Au cours de la guerre civile qui ensanglante l’Espagne de 1936 à 1939, près de 15 000 enfants espagnols sont envoyés en France sans leurs parents pour être mis à l’abri. Ils viennent de la zone dite « républicaine », gouvernée par la coalition de Front populaire élue en février 1936, par opposition à la zone dite « nationale » ou « franquiste » dirigée par la rébellion militaire menée par le général Francisco Franco. Filles et garçons de 5 à 15 ans environ, ces enfants sont généralement inscrits par leurs parents pour le départ à l’étranger, parfois des mois à l’avance. Ils y sont acheminés par groupes de quelques dizaines à quelques centaines, semaine après semaine. Une fois en France, ils sont placés dans des familles d’accueil volontaires ou dans des maisons d’enfants, des « colonies » créées exprès pour eux où un personnel éducatif et domestique spécialement recruté s’efforce de satisfaire leurs besoins. Outre la France, d’autres pays, parfois très éloignés, accueillent aussi des enfants espagnols sans leurs parents pendant la guerre : la Belgique en reçoit plus de 5 000, la Grande-Bretagne, près de 4 000, l’URSS, 3 000, le Mexique, environ 450, le Danemark, une centaine et la Suisse, 42. La trajectoire de ces enfants évacués est ainsi très différente de celle des nombreux réfugiés de guerre qui foulent le sol français à la même époque : leur départ d’Espagne et leur vie en France sont arrangés à l’avance, pris en charge financièrement – en un mot, organisés.

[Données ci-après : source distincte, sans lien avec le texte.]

(** Ending a task, and changing what waits in its channels. *)
Lemma ext_drop k h : ext h (set_tasks (delete k (tasks h)) h).
Proof.
  split; [done|]. intros [H1 H2 H3].
  split; simpl; [done| |]; intros *; rewrite lookup_delete_Some; naive_solver.
Qed.
Lemma ext_put k t i c h : tasks h !! k = Some t → ext h (put_task k t i c h).
Proof.
  intros Hk. split; [done|]. intros [H1 H2 H3]. split; simpl; [done| |].
  - intros k' t'. rewrite lookup_insert_Some. intros [[<- <-]|[_ Hk']]; [|by eapply H2].
    simpl. by eapply H2.
  - intros i' k' t' Hi. rewrite lookup_insert_Some.
    intros [[<- <-]|[_ Hk']]; [simpl|]; by eapply H3.
Qed.
Lemma ext_send_exec i cmd h : ext h (send_exec i cmd h).
Proof.
  unfold send_exec. destruct (exec_map h !! i) as [k|]; [|apply ext_refl].
  destruct (tasks h !! k) as [t|] eqn:Hk; [by apply ext_put|apply ext_refl].
Qed.

Create HintDb host discriminated.
#[export] Hint Resolve ext_refl ext_emit ext_next_seq ext_files ext_tcp_conns ext_drop ext_put
  ext_send_exec : host.

Section Preservation.
Context `{BufCrate} `{AeadCrate} `{ControlCodec}.
Variable psk : Psk.

Lemma ext_reply_on route c l m h : ext h (reply_on psk route c l m h).
Proof.
  destruct route as [p|]; simpl; unfold reply_udp, reply_tcp, send_control, tcp_send;
    destruct (next_seq l h) as [q h'] eqn:E; pose proof (ext_next_seq l h) as Hn;
    rewrite E in Hn; repeat case_match; eauto using ext_trans, ext_emit.
Qed.

Lemma ext_reply_udp c p l m h : ext h (reply_udp psk c p l m h).
Proof. apply (ext_reply_on (ViaUdp p)). Qed.
Lemma ext_reply_tcp c l m h : ext h (reply_tcp psk c l m h).
Proof. apply (ext_reply_on ViaTcp). Qed.

Lemma ext_put_exec c route l i cmd h :
  (l < length (counters h))%nat → ext h (put_exec c route l i cmd h).
Proof.
  intros Hl. split; [done|]. intros [He Hta Ho].
  split; simpl.
  - intros i' k. rewrite lookup_insert_Some. intros [[_ <-]|[_ Hk]]; [lia|].
    apply He in Hk. lia.
  - intros k t. rewrite lookup_insert_Some. intros [[<- <-]|[_ Hk]]; [simpl; lia|].
    apply Hta in Hk. lia.
  - intros i' k t. rewrite !lookup_insert_Some.
    intros [[<- <-]|[Hi Hk]] [[? <-]|[Hk' Ht]]; simpl; try done.
    + subst k. apply He in Hk. lia.
    + by eapply Ho.
Qed.
Lemma ext_spawn env c route l i cmd h :
  (l < length (counters h))%nat → ext h (spawn_exec psk env c route l i cmd h).
Proof.
  intros Hl. unfold spawn_exec. destruct (spawn_ok env); [|apply ext_reply_on].
  eapply ext_trans; [by apply ext_put_exec|apply ext_reply_on].
Qed.

Lemma ext_native env fb c route l i h : ext h (run_native psk env fb c route l i h).
Proof.
  unfold run_native. destruct (default _ _) as [out exit].
  eapply ext_trans; apply ext_reply_on.
Qed.

Lemma ext_file_push env i path sz h h' : file_push env i path sz h = Some h' → ext h h'.
Proof. unfold file_push. intros Hp. case_match; [|done]. simplify_eq. apply ext_files. Qed.
Lemma ext_file_chunk env i off ch h : ext h (file_chunk env i off ch h).1.
Proof.
  unfold file_chunk. repeat case_match; simpl; eauto using ext_trans, ext_files, ext_refl.
  all: apply ext_frame; done.
Qed.

Lemma ext_file_push_reply env i path sz h (reply : ControlMsg → Host → Host) :
  (∀ m h, ext h (reply m h)) →
  ext h (match file_push env i path sz h with
         | Some h => reply (FileAck i 0) h
         | None => h
         end).
Proof.
  intros Hr. destruct (file_push env i path sz h) eqn:Ep; [|apply ext_refl].
  eapply ext_trans; [by eapply ext_file_push|apply Hr].
Qed.
Lemma ext_file_chunk_reply env i off ch h (reply : ControlMsg → Host → Host) :
  (∀ m h, ext h (reply m h)) →
  ext h (match file_chunk env i off ch h with
         | (h, Some ack) => reply (FileAck i ack) h
         | (h, None) => h
         end).
Proof.
  intros Hr. pose proof (ext_file_chunk env i off ch h) as Hf.
  destruct (file_chunk env i off ch h) as [h1 [ack|]]; [|done].
  eapply ext_trans; [exact Hf|apply Hr].
Qed.

Lemma ext_handle_msg env m c p l h :
  (l < length (counters h))%nat → ext h (handle_msg psk env m c p l h).
Proof.
  intros Hl. destruct m; simpl;
    eauto using ext_refl, ext_spawn, ext_send_exec, ext_native, ext_reply_udp.
  - apply ext_file_push_reply, ext_reply_udp.
  - apply ext_file_chunk_reply, ext_reply_udp.
  - case_match; eauto using ext_refl, ext_reply_udp.
  - case_match; eauto using ext_spawn, ext_reply_udp.
Qed.

Lemma ext_handle_msg_tcp env m c l h :
  (l < length (counters h))%nat → ext h (handle_msg_tcp psk env m c l h).
Proof.
  intros Hl. destruct m; simpl;
    eauto using ext_refl, ext_spawn, ext_send_exec, ext_native, ext_reply_tcp.
  - apply ext_file_push_reply, ext_reply_tcp.
  - apply ext_file_chunk_reply, ext_reply_tcp.
  - case_match; eauto using ext_refl, ext_reply_tcp.
  - case_match; eauto using ext_spawn, ext_native.
Qed.

Lemma ext_run_task k ev h : ext h (run_task psk k ev h).
Proof.
  unfold run_task. destruct (tasks h !! k) as [t|] eqn:Hk; [|apply ext_refl].
  destruct ev as [s d| |code|].
  - by apply ext_put.
  - destruct (chunks t) as [|[s d] rest]; [apply ext_refl|].
    eapply ext_trans; [by apply ext_put|apply ext_reply_on].
  - eapply ext_trans; [apply ext_reply_on|]. apply ext_drop.
  - destruct (inbox t) as [|[d cl|sg] rest].
    + case_match; [apply ext_refl|]. eapply ext_trans; [apply ext_drop|apply ext_emit].
    + eapply ext_trans; [by apply ext_put|apply ext_emit].
    + eapply ext_trans; [by apply ext_put|apply ext_emit].
Qed.
End Preservation.

(** ** Evolution of a connection table *)

(** How the entry [o] of [c] may have become [x'] while the host went from [h]
    to [h']: the same connection, or the one new connection [n], with a counter
    of its own. *)
Definition evolves (n : Z) (h h' : Host) (c : Z) (o : option Connection) (x' : Connection)
    : Prop :=
  (∃ x, o = Some x ∧ id x' = id x ∧ peer x' = peer x ∧ send_seq x' = send_seq x ∧
        (state x' = state x ∨ state x' = Established)) ∨
  (c = n ∧ id x' = c ∧ state x' = Established ∧ send_seq x' = length (counters h) ∧
   (length (counters h) < length (counters h'))%nat).

Definition ep_evolves (ep : Endpoint) (h : Host) (r : Endpoint * Host) : Prop :=
  ext h r.2 ∧
  ∃ n, ∀ c x', connections r.1 !! c = Some x' → evolves n h r.2 c (connections ep !! c) x'.

Lemma evolves_same n h h' c x : evolves n h h' c (Some x) x.
Proof. left. exists x. auto 10. Qed.

Lemma ep_evolves_same ep rl h h' :
  ext h h' → ep_evolves ep h (mkEndpoint (connections ep) rl, h').
Proof. intros He. split; [done|]. exists 0. intros c x Hx. simpl in Hx. rewrite Hx. apply evolves_same. Qed.

Lemma ep_evolves_refl ep h h' : ext h h' → ep_evolves ep h (ep, h').
Proof. intros He. split; [done|]. exists 0. intros c x Hx. simpl in Hx. rewrite Hx. apply evolves_same. Qed.

Lemma ep_evolves_delete ep c h h' rl :
  ext h h' → ep_evolves ep h (mkEndpoint (delete c (connections ep)) rl, h').
Proof.
  intros He. split; [done|]. exists 0. intros c' x. simpl. rewrite lookup_delete_Some.
  intros [_ ->]. apply evolves_same.
Qed.

(** Updates of one connection that keep its identity. *)
Definition keeps (f : Connection → Connection) : Prop :=
  ∀ x, id (f x) = id x ∧ peer (f x) = peer x ∧ send_seq (f x) = send_seq x ∧
       (state (f x) = state x ∨ state (f x) = Established).
Lemma ep_evolves_update ep f c rl h h' :
  keeps f → ext h h' →
  ep_evolves ep h (mkEndpoint (alter f c (connections ep)) rl, h').
Proof.
  intros Hf He. split; [done|]. exists 0. intros c' x. simpl. rewrite lookup_alter_Some.
  intros [(-> & y & -> & ->)|[_ ->]]; [|apply evolves_same].
  left. exists y. split; [done|]. apply Hf.
Qed.
Lemma keeps_touch now : keeps (touch now).
Proof. intros x. simpl. auto. Qed.
Lemma keeps_establish now : keeps (λ x, touch now (set_state Established x)).
Proof. intros x. simpl. auto. Qed.
Lemma keeps_touch_if now : keeps (λ x, if is_established x then touch now x else x).
Proof. intros x. case_match; simpl; auto. Qed.

Lemma ep_evolves_new now c p ep rl h h' :
  connections ep !! c = None → ext (new_connection now c p (mkEndpoint (connections ep) rl) h).2 h' →
  ep_evolves ep h ((new_connection now c p (mkEndpoint (connections ep) rl) h).1, h').
Proof.
  intros Hc He. split.
  { eapply ext_trans; [apply ext_counter|exact He]. }
  exists c. intros c' x. simpl. rewrite lookup_insert_Some. intros [[<- <-]|[_ ->]]; [|apply evolves_same].
  right. simpl. split_and!; try done. destruct He as [He _]. simpl in He.
  rewrite length_app in He. simpl in He. lia.
Qed.

Definition arcs_ok (ep : Endpoint) (h : Host) : Prop :=
  ∀ c x, connections ep !! c = Some x → (send_seq x < length (counters h))%nat.

Section Packets.
Context `{BufCrate} `{AeadCrate} `{ControlCodec}.
Variable psk : Psk.

Lemma ext_tcp_send c data h : ext h (tcp_send c data h).
Proof. unfold tcp_send. case_match; [apply ext_emit|apply ext_refl]. Qed.
Lemma ext_handle_control env data c p l h :
  (l < length (counters h))%nat → ext h (handle_control psk env data c p l h).
Proof. intros. unfold handle_control. case_match; [by apply ext_handle_msg|apply ext_refl]. Qed.
Lemma ext_handle_control_tcp env data c l h :
  (l < length (counters h))%nat → ext h (handle_control_tcp psk env data c l h).
Proof.
  intros. unfold handle_control_tcp. case_match; [by apply ext_handle_msg_tcp|apply ext_refl].
Qed.

Lemma packet_inner_evolves now env data p ep h :
  arcs_ok ep h → ep_evolves ep h (handle_packet_inner psk now env data p ep h).
Proof.
  intros Ha. unfold handle_packet_inner. destruct (decode_header data) as [hd|];
    [|apply ep_evolves_refl, ext_refl].
  destruct (pkt_type hd).
  - destruct (RateLimiter.check_syn _ _ _) as [ok rl]. destruct ok; simpl negb; cbv iota;
      [|apply ep_evolves_same, ext_refl].
    case_match; [apply ep_evolves_same, ext_refl|]. cbn [connections].
    destruct (connections ep !! conn_id hd) as [x|] eqn:Hx.
    + case_decide; [apply ep_evolves_same, ext_emit|apply ep_evolves_same, ext_refl].
    + by apply (ep_evolves_new now (conn_id hd) p ep rl), ext_emit.
  - apply ep_evolves_update; [apply keeps_establish|apply ext_refl].
  - apply ep_evolves_refl, ext_refl.
  - destruct (connections ep !! conn_id hd) as [x|] eqn:Hx; [|apply ep_evolves_refl, ext_refl].
    do 2 (case_match; [apply ep_evolves_refl, ext_refl|]).
    destruct (decrypt _ _ _) as [pt|]; [|apply ep_evolves_refl, ext_refl].
    case_match; [|apply ep_evolves_update; [apply keeps_touch|apply ext_refl]].
    destruct (RateLimiter.check_cmd _ _ _) as [ok rl].
    destruct ok; simpl; apply ep_evolves_update; try apply keeps_touch; try apply ext_refl.
    by eapply ext_handle_control, Ha.
  - apply ep_evolves_delete, ext_refl.
  - destruct (connections ep !! conn_id hd) as [x|] eqn:Hx; [|apply ep_evolves_refl, ext_refl].
    case_match; [apply ep_evolves_refl, ext_refl|].
    apply ep_evolves_update; [apply keeps_touch|apply ext_emit].
Qed.

Lemma packet_tcp_evolves now env data p ep h :
  arcs_ok ep h → ep_evolves ep h (handle_packet_tcp psk now env data p ep h).
Proof.
  intros Ha. unfold handle_packet_tcp. destruct (decode_header data) as [hd|];
    [|apply ep_evolves_refl, ext_refl].
  destruct (pkt_type hd).
  - destruct (RateLimiter.check_syn _ _ _) as [ok rl]. destruct ok; simpl negb; cbv iota;
      [|apply ep_evolves_same, ext_refl]. cbn [connections].
    destruct (connections ep !! conn_id hd) as [x|] eqn:Hx.
    + case_decide; [apply ep_evolves_same, ext_tcp_send|apply ep_evolves_same, ext_refl].
    + by apply (ep_evolves_new now (conn_id hd) p ep rl), ext_tcp_send.
  - apply ep_evolves_refl, ext_refl.
  - apply ep_evolves_refl, ext_refl.
  - destruct (connections ep !! conn_id hd) as [x|] eqn:Hx; [|apply ep_evolves_refl, ext_refl].
    do 2 (case_match; [apply ep_evolves_refl, ext_refl|]).
    destruct (decrypt _ _ _) as [pt|]; [|apply ep_evolves_refl, ext_refl].
    case_match; [|apply ep_evolves_update; [apply keeps_touch|apply ext_refl]].
    destruct (RateLimiter.check_cmd _ _ _) as [ok rl].
    destruct ok; simpl; apply ep_evolves_update; try apply keeps_touch; try apply ext_refl.
    by eapply ext_handle_control_tcp, Ha.
  - apply ep_evolves_delete, ext_refl.
  - apply ep_evolves_update; [apply keeps_touch_if|apply ext_refl].
Qed.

Bibliothèque nationale de France, via Wikimedia
Pourtant, la conduite de cette opération, coûteuse et complexe, est tout sauf centralisée. Elle engage une constellation d’acteurs publics et privés dont la diversité de nature, d’orientation politique et d’obédience religieuse interpelle. On trouve ainsi, parmi les organisateurs de l’hébergement des enfants espagnols en France, la Confédération générale du travail (CGT) et certains de ses syndicats, comme celui des instituteurs, mais aussi l’évêché de Dax et l’archevêché de Bordeaux, un jésuite militant d’Action catholique, la municipalité communiste d’Ivry-sur-Seine, des fédérations de coopérateurs, un comité de socialistes suédois, des communistes tchèques, le Grand Orient de France, le pédagogue Célestin Freinet, des grandes bourgeoises insérées dans les réseaux pacifistes de la Société des Nations (SDN), d’anonymes professeures de lycée parisiennes, dont c’est le premier engagement, ou encore des intellectuels catholiques de renom comme Jacques Maritain ou François Mauriac. Si, en Espagne, les expéditions d’enfants vers l’étranger sont une politique publique relevant de l’État, ceci n’empêche nullement un éclatement comparable, différents ministères (l’Assistance sociale, l’Instruction publique, la Justice, les Affaires étrangères) rivalisant entre eux et avec les institutions et les forces politiques des régions autonomes, notamment celles du Pays basque où, à nouveau, la politique d’évacuation est disputée entre plusieurs partis et départements ministériels. Enfin, à Rome, le pape Pie XI lui-même décide d’envoyer un délégué apostolique au Pays basque espagnol pour œuvrer au retour rapide des enfants ainsi évacués.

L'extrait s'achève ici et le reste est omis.